→ **Task to carry out**:
Look for the word "fetchInProgress" in the data below, and copy every line that holds it.

Provided records Start Marker

(** The filter looks at display fields only: a like or follow click never
    makes a card appear or disappear, and filtering the enriched rows gives
    the enrichment of the filtered rows. *)
Theorem filter_ignores_engagement (w : World) (user : option User)
    (target selectedCategory searchQuery : string)
    (rows : list MediaItem) (allLikes : option (list LikeRow))
    (userLikes : list LikeRow) (userFollows : list FollowRow) :
  let shown := MediaView.filteredContent toLowerCase selectedCategory searchQuery in
  map id (shown (mediaContent (store (step w (ClickLike user target))))) =
    map id (shown (mediaContent (store w))) ∧
  map id (shown (mediaContent (store (step w (ClickFollow user target))))) =
    map id (shown (mediaContent (store w))) ∧
  shown (enrich rows allLikes userLikes userFollows) =
    enrich (shown rows) allLikes userLikes userFollows.
Proof.
  intros shown. subst shown. unfold MediaView.filteredContent.
  split; [|split].
  - cbn. unfold handleLike. destruct user; [|reflexivity].
    destruct (find _ _) as [found|]; [|reflexivity]. cbn.
    rewrite filter_map_preserved, map_map.
    + apply map_ext. intros m. apply like_patch_id.
    + intros m. apply matches_filter_display.
      unfold like_patch. by case_bool_decide.
  - cbn. unfold handleFollow. destruct user; [|reflexivity].
    destruct (find _ _) as [found|]; [|reflexivity]. cbn.
    rewrite filter_map_preserved, map_map.
    + apply map_ext. intros m. apply follow_patch_id.
    + intros m. apply matches_filter_display.
      unfold follow_patch. by case_bool_decide.
  - unfold enrich. apply filter_map_preserved.
    intros m. by apply matches_filter_display.
Qed.

(** What the page shows around a failed fetch.  While the fetch is in
    flight: the spinner, no error banner, no empty-state panel.  Once the
    content read has failed: the error banner and, whatever the filter, the
    empty-state panel, because the collection was emptied; no spinner. *)
Theorem view_around_failed_fetch (w : World) (user : option User)
    (activeTab selectedCategory searchQuery e : string)
    (lr ulr : Js.Response (list LikeRow)) (ufr : Js.Response (list FollowRow)) :
  fetchInProgress (store w) = false → fetches w = [] →
  let during := step w (CallFetch user activeTab) in
  let failed := run during (answers (Js.Failed e) lr ulr ufr) in
  (MediaView.shows_spinner (store during) = true ∧
   MediaView.shows_error (store during) = false ∧
   MediaView.shows_empty toLowerCase selectedCategory searchQuery (store during)
     = false) ∧
  (MediaView.shows_spinner (store failed) = false ∧
   MediaView.shows_error (store failed) = true ∧
   MediaView.shows_empty toLowerCase selectedCategory searchQuery (store failed)
     = true).
Proof.
  destruct w as [[mc ld er fl] fs ws tr]. cbn. intros -> ->. by cbn.
Qed.

End SearchFilter.

Section ViewWitnesses.

Import MediaPage.

Lemma filter_all_shows_everything_witness :
  let items := [page_item "a" "Jo" 2 false false; page_item "b" "Al" 7 true true] in
  (fun s : string => s) "" = "" ∧
  MediaView.filteredContent (fun s => s) "all" "" items = items.
Proof.
  cbn zeta. split; [reflexivity|].
  exact (filter_all_shows_everything (fun s => s)
           [page_item "a" "Jo" 2 false false; page_item "b" "Al" 7 true true]
           eq_refl).
Defined.

Lemma view_around_failed_fetch_witness :
  let w := mkWorld (mkStore [page_item "a" "Jo" 2 false false] false None false)
             [] [] [] in
  let failed := run (step w (CallFetch None "stream"))
                  (answers (Js.Failed "offline") (Js.Failed "") (Js.Failed "")
                     (Js.Failed "")) in
  fetchInProgress (store w) = false ∧ fetches w = [] ∧
  MediaView.shows_error (store failed) = true ∧
  MediaView.shows_empty (fun s => s) "all" "" (store failed) = true.
Proof.
  cbn zeta.
  destruct (view_around_failed_fetch (fun s => s)
              (mkWorld (mkStore [page_item "a" "Jo" 2 false false] false None false)
                 [] [] [])
              None "stream" "all" "" "offline" (Js.Failed "") (Js.Failed "")
              (Js.Failed "") eq_refl eq_refl) as (_ & _ & He & Hem).
  do 2 (split; [reflexivity|]). split; [exact He|exact Hem].
Defined.

(** The realtime channels: none is opened without a signed-in user; for a
    signed-in user the like channel and the follow channel of a tab have
    different names, and the channels of two different tabs have four
    different names, so the subscriptions of the tab left and of the tab
    entered never share a channel. *)
Theorem channels_distinct (u u' : User) (activeTab activeTab' : string) :
  activeTab ≠ activeTab' →
  MediaView.subscriptions None activeTab = [] ∧
  NoDup (MediaView.subscriptions (Some u) activeTab ++
         MediaView.subscriptions (Some u') activeTab').
Proof.
  intros Hne. split; [reflexivity|].
  unfold MediaView.subscriptions, MediaView.likes_channel,
    MediaView.follows_channel. cbv [String.append app].
  repeat constructor; rewrite ?elem_of_cons, ?elem_of_nil;
    intros H; repeat destruct H as [H|H]; try done;
    try discriminate H; injection H as H; by apply Hne.
Qed.

Lemma channels_distinct_witness :
  "stream" ≠ "blog" ∧
  MediaView.subscriptions (Some {| user_id := "u1" |}) "stream" =
    ["media_likes_changes_stream"; "creator_follows_changes_stream"] ∧
  NoDup (MediaView.subscriptions (Some {| user_id := "u1" |}) "stream" ++
         MediaView.subscriptions (Some {| user_id := "u1" |}) "blog").
Proof.
  assert ("stream" ≠ "blog") as Hne by discriminate.
  split; [exact Hne|]. split; [reflexivity|].
  exact (proj2 (channels_distinct {| user_id := "u1" |} {| user_id := "u1" |}
                  "stream" "blog" Hne)).
Defined.

End ViewWitnesses.

(** ** The hook's fetches *)

Section HookFetches.

Import UseMediaData.
Import HookLoop.

Lemma hook_call_step w type userId :
  step w (Call type userId) =
  mkWorld (setError None (setLoading true (store w)))
    (fetches w ++ [AwaitItems userId])
    (trace w ++ [Backend (SelectItems type)]).
Proof. reflexivity. Qed.

(** The hook has no in-flight marker: every call of [fetchMediaItems]
    issues its own content read and leaves one more fetch suspended, however
    many are already in flight; the items are not touched by the calls. *)
Theorem hook_calls_all_read (w : World) (calls : list Event) :
  Forall (fun e => is_call e = true) calls →
  item_reads (run w calls) = (item_reads w + length calls)%nat ∧
  length (fetches (run w calls)) = (length (fetches w) + length calls)%nat ∧
  mediaItems (store (run w calls)) = mediaItems (store w).
Proof.
  intros Hcalls. revert w.
  induction Hcalls as [|e calls He _ IH]; intros w.
  - cbn. by rewrite !Nat.add_0_r.
  - destruct e as [type userId|]; [|discriminate He].
    unfold run in *. cbn [foldl]. destruct (IH (step w (Call type userId)))
      as (Hr & Hl & Hm).
    rewrite Hr, Hl, Hm, hook_call_step. unfold item_reads. cbn.
    rewrite List.filter_app, !length_app. cbn. repeat split; lia.
Qed.

Lemma hook_calls_all_read_witness :
  let calls := [Call "stream" None; Call "stream" None; Call "stream" (Some "u1")] in
  Forall (fun e => is_call e = true) calls ∧
  item_reads (run initialWorld calls) = 3%nat ∧
  length (fetches (run initialWorld calls)) = 3%nat.
Proof.
  cbn zeta.
  assert (Forall (fun e => is_call e = true)
            [Call "stream" None; Call "stream" None; Call "stream" (Some "u1")])
    as Hc by (repeat constructor).
  destruct (hook_calls_all_read initialWorld _ Hc) as (Hr & Hl & _).
  split; [exact Hc|]. split; [exact Hr|exact Hl].
Defined.

(** Two overlapping fetches of the hook: when the one that was called
    second completes first and the one called first completes last, the
    items shown in the end are those of the first call, and the loading flag
    is already off while the first call is still in flight. *)
Theorem hook_last_completion_wins (w : World)
    (typeA typeB : string) (userA userB : option string)
    (itemA itemB : MediaItem) (restA restB : list MediaItem)
    (likesA likesB : Js.Response (list LikeRow))
    (followsA followsB : Js.Response (list FollowRow)) :
  fetches w = [] →
  let started :=
    run w [Call typeA userA; Call typeB userB;
           Settle 0 (ItemRows (Js.Resolved (Some (itemA :: restA))));
           Settle 1 (ItemRows (Js.Resolved (Some (itemB :: restB))));
           Settle 0 (LikeRows likesA); Settle 1 (LikeRows likesB)] in
  let second_done := step started (Settle 1 (FollowRows followsB)) in
  let first_done := step second_done (Settle 0 (FollowRows followsA)) in
  (mediaItems (store second_done) =
     enrich userB (itemB :: restB) (Js.data likesB) (Js.data followsB) ∧
   loading (store second_done) = false ∧
   length (fetches second_done) = 1%nat) ∧
  (mediaItems (store first_done) =
     enrich userA (itemA :: restA) (Js.data likesA) (Js.data followsA) ∧
   fetches first_done = []).
Proof.
  destruct w as [st fs tr]. cbn -[enrich]. intros ->. cbn -[enrich].
  by repeat split.
Qed.

Lemma hook_last_completion_wins_witness :
  let old_rows := Js.Resolved (Some [hook_row "a" "Jo" (Some 1)]) in
  let new_rows := Js.Resolved (Some [hook_row "a" "Jo" (Some 2)]) in
  let none_l : Js.Response (list LikeRow) := Js.Resolved None in
  let none_f : Js.Response (list FollowRow) := Js.Resolved None in
  let final :=
    run initialWorld
      [Call "stream" None; Call "stream" None;
       Settle 0 (ItemRows old_rows); Settle 1 (ItemRows new_rows);
       Settle 0 (LikeRows none_l); Settle 1 (LikeRows none_l);
       Settle 1 (FollowRows none_f); Settle 0 (FollowRows none_f)] in
  fetches initialWorld = [] ∧
  map like_count (mediaItems (store final)) = [Some 1].
Proof.
  cbn zeta. split; [reflexivity|].
  destruct (hook_last_completion_wins initialWorld "stream" "stream" None None
              (hook_row "a" "Jo" (Some 1)) (hook_row "a" "Jo" (Some 2)) [] []
              (Js.Resolved None) (Js.Resolved None) (Js.Resolved None)
              (Js.Resolved None) eq_refl) as (_ & Hfinal & _).
  unfold run in *. cbn [foldl] in *. rewrite Hfinal. vm_compute. reflexivity.
Defined.

(** One fetch cycle of the hook with nothing else in flight.  The error is
    set exactly when the content read reports an error, and the items are
    then emptied; errors of the like and follow reads are neither shown nor
    logged, and enrichment runs on whatever they delivered.  When rows are
    delivered the like and follow reads are both made, unfiltered, also
    without a viewer. *)
Theorem hook_cycle (w : World) (type : string) (userId : option string)
    (ir : Js.Response (list MediaItem)) (lr : Js.Response (list LikeRow))
    (fr : Js.Response (list FollowRow)) :
  fetches w = [] →
  let w2 := run (step w (Call type userId)) (hook_answers ir lr fr) in
  fetches w2 = [] ∧
  store w2 =
    match ir with
    | Js.Failed _ => mkStore [] false (Some "Failed to load media items")
    | Js.Resolved (Some (item :: rest)) =>
        mkStore (enrich userId (item :: rest) (Js.data lr) (Js.data fr))
          false None
    | Js.Resolved _ => mkStore [] false None
    end ∧
  trace w2 =
    trace w ++ Backend (SelectItems type) ::
    match ir with
    | Js.Failed _ => [ConsoleError "Error fetching media items:"]
    | Js.Resolved (Some (_ :: _)) => [Backend SelectLikes; Backend SelectFollows]
    | Js.Resolved _ => []
    end.
Proof.
  destruct w as [st fs tr]. cbn -[enrich]. intros ->.
  destruct ir as [[[|item rest]|]|e]; cbn -[enrich];
    rewrite <- ?app_assoc; by repeat split.
Qed.

Lemma hook_cycle_witness :
  let w2 := run (step initialWorld (Call "stream" (Some "u1")))
              (hook_answers (Js.Resolved (Some [hook_row "a" "Jo" (Some 4)]))
                 (Js.Failed "denied") (Js.Failed "denied")) in
  fetches initialWorld = [] ∧
  error (store w2) = None ∧
  trace w2 = [Backend (SelectItems "stream"); Backend SelectLikes;
              Backend SelectFollows] ∧
  map like_count (mediaItems (store w2)) = [Some 4].
Proof.
  cbn zeta. split; [reflexivity|].
  destruct (hook_cycle initialWorld "stream" (Some "u1")
              (Js.Resolved (Some [hook_row "a" "Jo" (Some 4)]))
              (Js.Failed "denied") (Js.Failed "denied") eq_refl)
    as (_ & Hs & Ht).
  rewrite Hs, Ht. split; [reflexivity|]. split; [reflexivity|].
  vm_compute. reflexivity.
Defined.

Provided records End Marker

→ **Answer area**:
  fetchInProgress (store w) = false → fetches w = [] →
  fetchInProgress (store w) = false ∧ fetches w = [] ∧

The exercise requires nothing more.